Forgotten how to do something you just learned yesterday? Consider the possibility that last night's sleep was punctuated by mini-awakenings, robbing you of the ability to commit that new skill to memory. You might have gotten eight hours of sleep, and may not even feel tired. But when sleep is interrupted frequently--as it is in a wide range of disorders, including sleep apnea, alcoholism and Alzheimer's disease--the ability to learn new things can be dramatically impaired, says a new study conducted on mice.

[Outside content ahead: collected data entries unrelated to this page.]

(** C5 (amended). After partitioning with a positive cap, every visited node
    [n] has a band index [b], and its BFS distance [d] from the start node
    under the configured direction (a path of [d] edges, none shorter)
    satisfies [d ≤ b]; [d = b] when no level of the traversal has more nodes
    than the cap. *)
Theorem band_index_bounds_distance `{SetOrder} (start depth : Z)
    (out_adj in_adj : gmap Z (gset Z)) (direction : string) (cap : Z) :
  direction ∈ ["out"; "in"; "both"] → 0 < cap →
  let R := permitted out_adj in_adj direction in
  let levels := (bfs_levels start depth out_adj in_adj direction).1 in
  let visited := (bfs_levels start depth out_adj in_adj direction).2 in
  ∃ bands node_levels,
    split_levels levels cap = Some (bands, node_levels) ∧
    ∀ n, n ∈ visited →
      ∃ b d : nat, node_levels !! n = Some b ∧ dist R start d n ∧ (d ≤ b)%nat ∧
                   (Forall (λ L : gset Z, Z.of_nat (size L) ≤ cap) levels → d = b).
Proof.
  intros Hdir Hcap R levels visited.
  destruct (bfs_levels_inv start depth out_adj in_adj direction) as [Hinv Hlen].
  fold levels visited in Hinv, Hlen.
  exists (bands_of cap levels), (level_index_of (bands_of cap levels)).
  split; [by apply split_levels_bands|].
  intros n Hn. apply (inv_visited _ _ _ _ _ Hinv) in Hn as (k & L & HL & Hn).
  destruct (bands_of_cover cap levels k L n Hcap HL Hn) as (j & B & Hj & HnB).
  destruct (level_index_of_elem _ n j B Hj HnB) as (b & Hb & _).
  exists b, k. split; [done|]. split.
  { apply (dist_ext (nbr_rel (neighbors out_adj in_adj direction))).
    - intros u w. by apply neighbors_permitted.
    - by apply (bfs_inv_dist _ _ _ _ _ _ _ _ Hinv Hlen HL). }
  assert (Forall (λ L : gset Z, L ≠ ∅) levels) as Hne.
  { apply Forall_lookup. intros i X. apply (inv_nonempty _ _ _ _ _ Hinv). }
  destruct (level_index_of_Some _ n b Hb) as (B' & HB' & HnB').
  split.
  - destruct (bands_of_lookup cap levels b B' Hcap Hne HB') as (j' & L' & HL' & Hsub & Hle).
    assert (j' = k) as <-; [|done].
    apply (inv_disjoint _ _ _ _ _ Hinv j' k L' L n); auto.
  - intros Hsmall. symmetry.
    rewrite bands_of_small in HB'.
    + by apply (inv_disjoint _ _ _ _ _ Hinv b k B' L n).
    + apply Forall_forall. intros X HX.
      split; [by apply (proj1 (Forall_forall _ _) Hne)|by apply (proj1 (Forall_forall _ _) Hsmall)].
Qed.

The research, published this week in the Proceedings of the National Academy of Sciences, used a novel method to isolate the effects of sleep fragmentation from overall sleep quality. Studies to date have shown that when sleep is frequently interrupted, memory suffers. But no one really knew whether the memory problems they observed were the result of shorter cumulative sleep times, poor overall sleep quality, the degradation of some distinct part of the sleep cycle, or the sheer annoyance of being prodded awake repeatedly while sleeping. This study suggests that even when frequent waking doesn't affect sleep quality and doesn't cut into overall sleep time, memory takes a hit.
Researchers at Stanford University stimulated "microarousal events" in mice by injecting their brains with a virus carrying a red fluorescent protein. Once established in the brain, the protein found its way to specialized brain cells in the hypothalamus involved in awakening. When stimulated by a laser diode directed at that region of the brain, those specialized neurons became active and the mice briefly awakened. During four hours of daytime sleep, scientists "lit up" the awakening neurons every 60 seconds, causing the mouse's brain briefly to stir, and then fall back to sleep. The frequent awakenings did not drive down the amount of rapid-eye-movement (REM), or deep, restorative sleep the mouse had. Nor did it drive down cumulative sleep time. And it didn't appear to cause the mouse any stress.